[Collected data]

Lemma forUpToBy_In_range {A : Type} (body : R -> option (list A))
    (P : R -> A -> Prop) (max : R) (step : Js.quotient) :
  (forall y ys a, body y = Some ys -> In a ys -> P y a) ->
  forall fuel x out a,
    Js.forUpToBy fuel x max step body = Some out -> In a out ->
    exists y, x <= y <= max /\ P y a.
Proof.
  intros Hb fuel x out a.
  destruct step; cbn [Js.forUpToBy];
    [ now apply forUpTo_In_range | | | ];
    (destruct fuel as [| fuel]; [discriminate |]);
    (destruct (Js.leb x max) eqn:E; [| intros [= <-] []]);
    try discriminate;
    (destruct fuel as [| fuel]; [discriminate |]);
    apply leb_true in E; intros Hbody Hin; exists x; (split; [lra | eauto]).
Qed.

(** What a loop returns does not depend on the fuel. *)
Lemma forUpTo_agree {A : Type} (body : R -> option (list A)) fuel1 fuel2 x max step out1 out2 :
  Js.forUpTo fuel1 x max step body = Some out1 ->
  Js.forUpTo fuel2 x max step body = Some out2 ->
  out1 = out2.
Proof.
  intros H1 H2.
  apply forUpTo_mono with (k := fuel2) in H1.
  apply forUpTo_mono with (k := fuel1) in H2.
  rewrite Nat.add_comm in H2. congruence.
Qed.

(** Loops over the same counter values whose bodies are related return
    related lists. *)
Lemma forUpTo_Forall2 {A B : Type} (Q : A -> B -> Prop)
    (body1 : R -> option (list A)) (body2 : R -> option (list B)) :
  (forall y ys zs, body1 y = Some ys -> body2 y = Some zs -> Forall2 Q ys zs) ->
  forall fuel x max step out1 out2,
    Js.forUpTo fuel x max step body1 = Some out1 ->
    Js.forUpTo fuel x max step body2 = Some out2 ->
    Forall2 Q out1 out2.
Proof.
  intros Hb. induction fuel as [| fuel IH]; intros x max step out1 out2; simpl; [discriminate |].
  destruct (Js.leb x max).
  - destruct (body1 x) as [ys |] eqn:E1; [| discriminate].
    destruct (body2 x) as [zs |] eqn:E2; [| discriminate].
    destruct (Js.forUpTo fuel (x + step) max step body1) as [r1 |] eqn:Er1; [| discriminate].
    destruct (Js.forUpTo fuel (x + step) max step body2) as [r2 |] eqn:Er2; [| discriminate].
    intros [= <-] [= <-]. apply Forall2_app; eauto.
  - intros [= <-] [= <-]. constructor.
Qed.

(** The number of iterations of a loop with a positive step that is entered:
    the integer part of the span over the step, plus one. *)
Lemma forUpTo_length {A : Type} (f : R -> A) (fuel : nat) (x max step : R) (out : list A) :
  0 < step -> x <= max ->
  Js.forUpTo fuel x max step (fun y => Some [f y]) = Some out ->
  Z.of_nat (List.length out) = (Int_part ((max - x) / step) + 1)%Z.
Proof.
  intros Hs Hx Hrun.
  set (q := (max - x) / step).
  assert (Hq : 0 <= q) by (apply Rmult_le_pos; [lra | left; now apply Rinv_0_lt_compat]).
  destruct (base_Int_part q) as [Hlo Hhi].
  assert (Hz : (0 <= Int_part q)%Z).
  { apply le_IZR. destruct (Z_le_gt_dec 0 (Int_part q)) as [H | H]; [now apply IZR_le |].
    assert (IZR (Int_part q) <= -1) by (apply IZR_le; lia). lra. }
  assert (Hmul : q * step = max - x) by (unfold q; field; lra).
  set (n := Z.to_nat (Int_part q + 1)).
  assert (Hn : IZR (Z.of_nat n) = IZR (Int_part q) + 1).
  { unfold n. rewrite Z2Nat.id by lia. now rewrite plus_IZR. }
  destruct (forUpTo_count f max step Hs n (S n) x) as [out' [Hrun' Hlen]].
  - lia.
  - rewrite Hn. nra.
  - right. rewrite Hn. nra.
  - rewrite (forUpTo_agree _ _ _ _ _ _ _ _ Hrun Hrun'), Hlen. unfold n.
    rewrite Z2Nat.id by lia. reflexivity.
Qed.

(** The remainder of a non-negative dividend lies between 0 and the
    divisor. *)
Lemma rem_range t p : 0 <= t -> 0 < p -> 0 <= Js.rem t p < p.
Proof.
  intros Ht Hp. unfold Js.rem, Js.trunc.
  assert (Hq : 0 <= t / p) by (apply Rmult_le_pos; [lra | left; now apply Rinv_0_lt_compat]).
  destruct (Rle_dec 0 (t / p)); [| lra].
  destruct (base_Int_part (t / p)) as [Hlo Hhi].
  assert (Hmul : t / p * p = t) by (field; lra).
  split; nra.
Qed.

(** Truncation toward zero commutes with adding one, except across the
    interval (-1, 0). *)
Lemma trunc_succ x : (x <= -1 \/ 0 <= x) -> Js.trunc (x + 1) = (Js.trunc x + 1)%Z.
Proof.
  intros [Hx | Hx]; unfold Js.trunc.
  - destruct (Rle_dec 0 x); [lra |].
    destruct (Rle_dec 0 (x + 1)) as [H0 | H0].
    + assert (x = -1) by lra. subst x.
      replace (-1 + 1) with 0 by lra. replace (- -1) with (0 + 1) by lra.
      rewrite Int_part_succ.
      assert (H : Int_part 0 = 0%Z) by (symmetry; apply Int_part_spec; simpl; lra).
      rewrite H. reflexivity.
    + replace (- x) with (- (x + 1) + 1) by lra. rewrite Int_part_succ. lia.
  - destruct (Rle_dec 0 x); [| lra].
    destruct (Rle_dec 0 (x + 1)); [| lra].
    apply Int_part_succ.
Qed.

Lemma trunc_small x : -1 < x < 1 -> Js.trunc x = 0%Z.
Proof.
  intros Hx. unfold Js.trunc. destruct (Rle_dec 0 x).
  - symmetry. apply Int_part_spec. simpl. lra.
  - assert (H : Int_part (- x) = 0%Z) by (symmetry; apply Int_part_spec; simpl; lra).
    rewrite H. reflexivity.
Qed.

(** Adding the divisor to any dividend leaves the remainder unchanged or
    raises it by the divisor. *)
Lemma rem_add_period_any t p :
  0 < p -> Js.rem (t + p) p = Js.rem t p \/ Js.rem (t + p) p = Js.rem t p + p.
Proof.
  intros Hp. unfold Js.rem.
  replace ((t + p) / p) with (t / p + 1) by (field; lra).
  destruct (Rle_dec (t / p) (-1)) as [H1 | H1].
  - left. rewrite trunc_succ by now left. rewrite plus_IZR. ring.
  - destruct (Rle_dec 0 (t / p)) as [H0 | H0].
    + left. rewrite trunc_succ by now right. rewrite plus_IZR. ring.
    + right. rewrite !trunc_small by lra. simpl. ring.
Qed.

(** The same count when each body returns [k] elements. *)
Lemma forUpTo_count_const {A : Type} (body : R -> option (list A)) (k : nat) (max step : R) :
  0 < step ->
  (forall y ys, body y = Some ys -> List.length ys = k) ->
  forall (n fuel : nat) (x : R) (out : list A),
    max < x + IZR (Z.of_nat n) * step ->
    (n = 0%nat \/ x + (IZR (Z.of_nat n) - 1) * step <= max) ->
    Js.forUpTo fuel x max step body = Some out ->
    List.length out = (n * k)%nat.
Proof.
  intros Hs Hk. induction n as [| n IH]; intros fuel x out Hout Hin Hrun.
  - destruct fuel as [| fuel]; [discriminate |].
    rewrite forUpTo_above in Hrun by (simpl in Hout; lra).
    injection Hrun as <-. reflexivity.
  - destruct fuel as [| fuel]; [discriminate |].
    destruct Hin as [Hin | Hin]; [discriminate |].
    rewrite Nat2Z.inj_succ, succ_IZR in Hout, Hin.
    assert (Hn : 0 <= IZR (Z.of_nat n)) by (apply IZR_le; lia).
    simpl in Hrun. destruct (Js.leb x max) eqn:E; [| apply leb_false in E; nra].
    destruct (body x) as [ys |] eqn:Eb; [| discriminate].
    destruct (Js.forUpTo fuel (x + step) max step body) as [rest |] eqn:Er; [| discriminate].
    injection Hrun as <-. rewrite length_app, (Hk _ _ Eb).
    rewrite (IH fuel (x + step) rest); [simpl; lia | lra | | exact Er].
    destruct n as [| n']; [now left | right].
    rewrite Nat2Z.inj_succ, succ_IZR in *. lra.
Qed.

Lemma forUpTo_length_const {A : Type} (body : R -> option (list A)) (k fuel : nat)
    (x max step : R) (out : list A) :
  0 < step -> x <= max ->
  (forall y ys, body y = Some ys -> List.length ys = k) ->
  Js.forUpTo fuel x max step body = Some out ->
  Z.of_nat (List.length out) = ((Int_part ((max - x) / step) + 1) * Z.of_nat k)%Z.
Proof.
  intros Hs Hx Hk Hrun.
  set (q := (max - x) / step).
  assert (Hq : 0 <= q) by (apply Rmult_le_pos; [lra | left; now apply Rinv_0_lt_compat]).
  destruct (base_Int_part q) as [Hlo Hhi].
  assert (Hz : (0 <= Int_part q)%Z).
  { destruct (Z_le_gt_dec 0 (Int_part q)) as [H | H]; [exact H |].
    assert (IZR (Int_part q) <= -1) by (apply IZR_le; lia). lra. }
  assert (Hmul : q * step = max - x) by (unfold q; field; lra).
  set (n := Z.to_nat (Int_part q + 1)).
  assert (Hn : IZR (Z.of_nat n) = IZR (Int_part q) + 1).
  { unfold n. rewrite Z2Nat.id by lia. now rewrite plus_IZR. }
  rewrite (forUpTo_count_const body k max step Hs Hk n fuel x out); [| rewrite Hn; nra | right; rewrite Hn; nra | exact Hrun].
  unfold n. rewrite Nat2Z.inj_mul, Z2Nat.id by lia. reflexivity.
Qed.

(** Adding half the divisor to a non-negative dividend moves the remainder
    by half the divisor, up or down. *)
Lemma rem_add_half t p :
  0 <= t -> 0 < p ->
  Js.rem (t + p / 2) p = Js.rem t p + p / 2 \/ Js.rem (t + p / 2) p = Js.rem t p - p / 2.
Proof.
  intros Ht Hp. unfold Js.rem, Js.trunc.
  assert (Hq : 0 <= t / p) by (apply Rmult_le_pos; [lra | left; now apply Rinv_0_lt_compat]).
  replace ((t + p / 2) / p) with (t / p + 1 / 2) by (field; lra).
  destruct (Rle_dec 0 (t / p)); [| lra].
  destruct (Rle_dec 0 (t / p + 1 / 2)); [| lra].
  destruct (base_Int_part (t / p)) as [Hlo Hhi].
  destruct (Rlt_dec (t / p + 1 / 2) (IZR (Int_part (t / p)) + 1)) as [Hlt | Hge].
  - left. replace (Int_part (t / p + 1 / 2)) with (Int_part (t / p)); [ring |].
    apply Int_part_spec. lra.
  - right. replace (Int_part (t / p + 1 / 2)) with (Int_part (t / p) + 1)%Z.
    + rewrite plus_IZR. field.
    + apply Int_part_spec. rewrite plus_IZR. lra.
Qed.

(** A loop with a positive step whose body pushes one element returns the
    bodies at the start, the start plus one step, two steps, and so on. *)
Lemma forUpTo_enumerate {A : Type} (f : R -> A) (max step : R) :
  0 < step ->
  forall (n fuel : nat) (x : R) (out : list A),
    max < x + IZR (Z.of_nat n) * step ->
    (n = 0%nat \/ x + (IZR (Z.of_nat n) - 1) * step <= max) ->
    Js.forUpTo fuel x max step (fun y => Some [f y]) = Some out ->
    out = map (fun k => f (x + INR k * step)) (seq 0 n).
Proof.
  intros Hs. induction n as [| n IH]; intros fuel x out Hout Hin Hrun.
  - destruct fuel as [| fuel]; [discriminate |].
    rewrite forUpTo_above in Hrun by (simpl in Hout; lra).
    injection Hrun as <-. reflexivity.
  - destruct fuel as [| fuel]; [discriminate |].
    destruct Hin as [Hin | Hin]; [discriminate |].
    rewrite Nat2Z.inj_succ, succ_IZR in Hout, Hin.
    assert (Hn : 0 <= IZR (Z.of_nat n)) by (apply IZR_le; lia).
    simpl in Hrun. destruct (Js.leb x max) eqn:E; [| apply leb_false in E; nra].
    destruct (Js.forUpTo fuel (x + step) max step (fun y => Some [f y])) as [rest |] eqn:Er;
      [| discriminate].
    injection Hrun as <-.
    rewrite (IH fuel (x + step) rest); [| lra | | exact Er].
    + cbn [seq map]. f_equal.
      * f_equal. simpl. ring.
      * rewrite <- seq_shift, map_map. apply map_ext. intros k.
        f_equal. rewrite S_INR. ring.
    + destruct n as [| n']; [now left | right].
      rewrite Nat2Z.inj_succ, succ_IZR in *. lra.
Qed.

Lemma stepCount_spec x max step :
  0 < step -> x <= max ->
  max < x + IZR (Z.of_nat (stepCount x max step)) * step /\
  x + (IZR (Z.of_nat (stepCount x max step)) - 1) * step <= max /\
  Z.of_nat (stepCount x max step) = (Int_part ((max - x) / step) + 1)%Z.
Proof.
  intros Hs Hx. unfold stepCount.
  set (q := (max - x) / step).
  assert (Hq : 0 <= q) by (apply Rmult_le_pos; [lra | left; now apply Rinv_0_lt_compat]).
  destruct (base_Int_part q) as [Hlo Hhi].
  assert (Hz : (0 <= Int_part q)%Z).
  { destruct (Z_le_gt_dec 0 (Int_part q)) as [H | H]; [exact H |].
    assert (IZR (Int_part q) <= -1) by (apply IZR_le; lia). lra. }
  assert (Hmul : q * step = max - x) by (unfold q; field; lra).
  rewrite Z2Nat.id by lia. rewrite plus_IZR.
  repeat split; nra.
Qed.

▶ Problem requirements: Only the lines above from the one with "related lists. *)" up to and including the one with "Js.forUpTo fuel x max step body2" should be repeated, exactly as written.

▶ Response to the task:
    related lists. *)
Lemma forUpTo_Forall2 {A B : Type} (Q : A -> B -> Prop)
    (body1 : R -> option (list A)) (body2 : R -> option (list B)) :
  (forall y ys zs, body1 y = Some ys -> body2 y = Some zs -> Forall2 Q ys zs) ->
  forall fuel x max step out1 out2,
    Js.forUpTo fuel x max step body1 = Some out1 ->
    Js.forUpTo fuel x max step body2 = Some out2 ->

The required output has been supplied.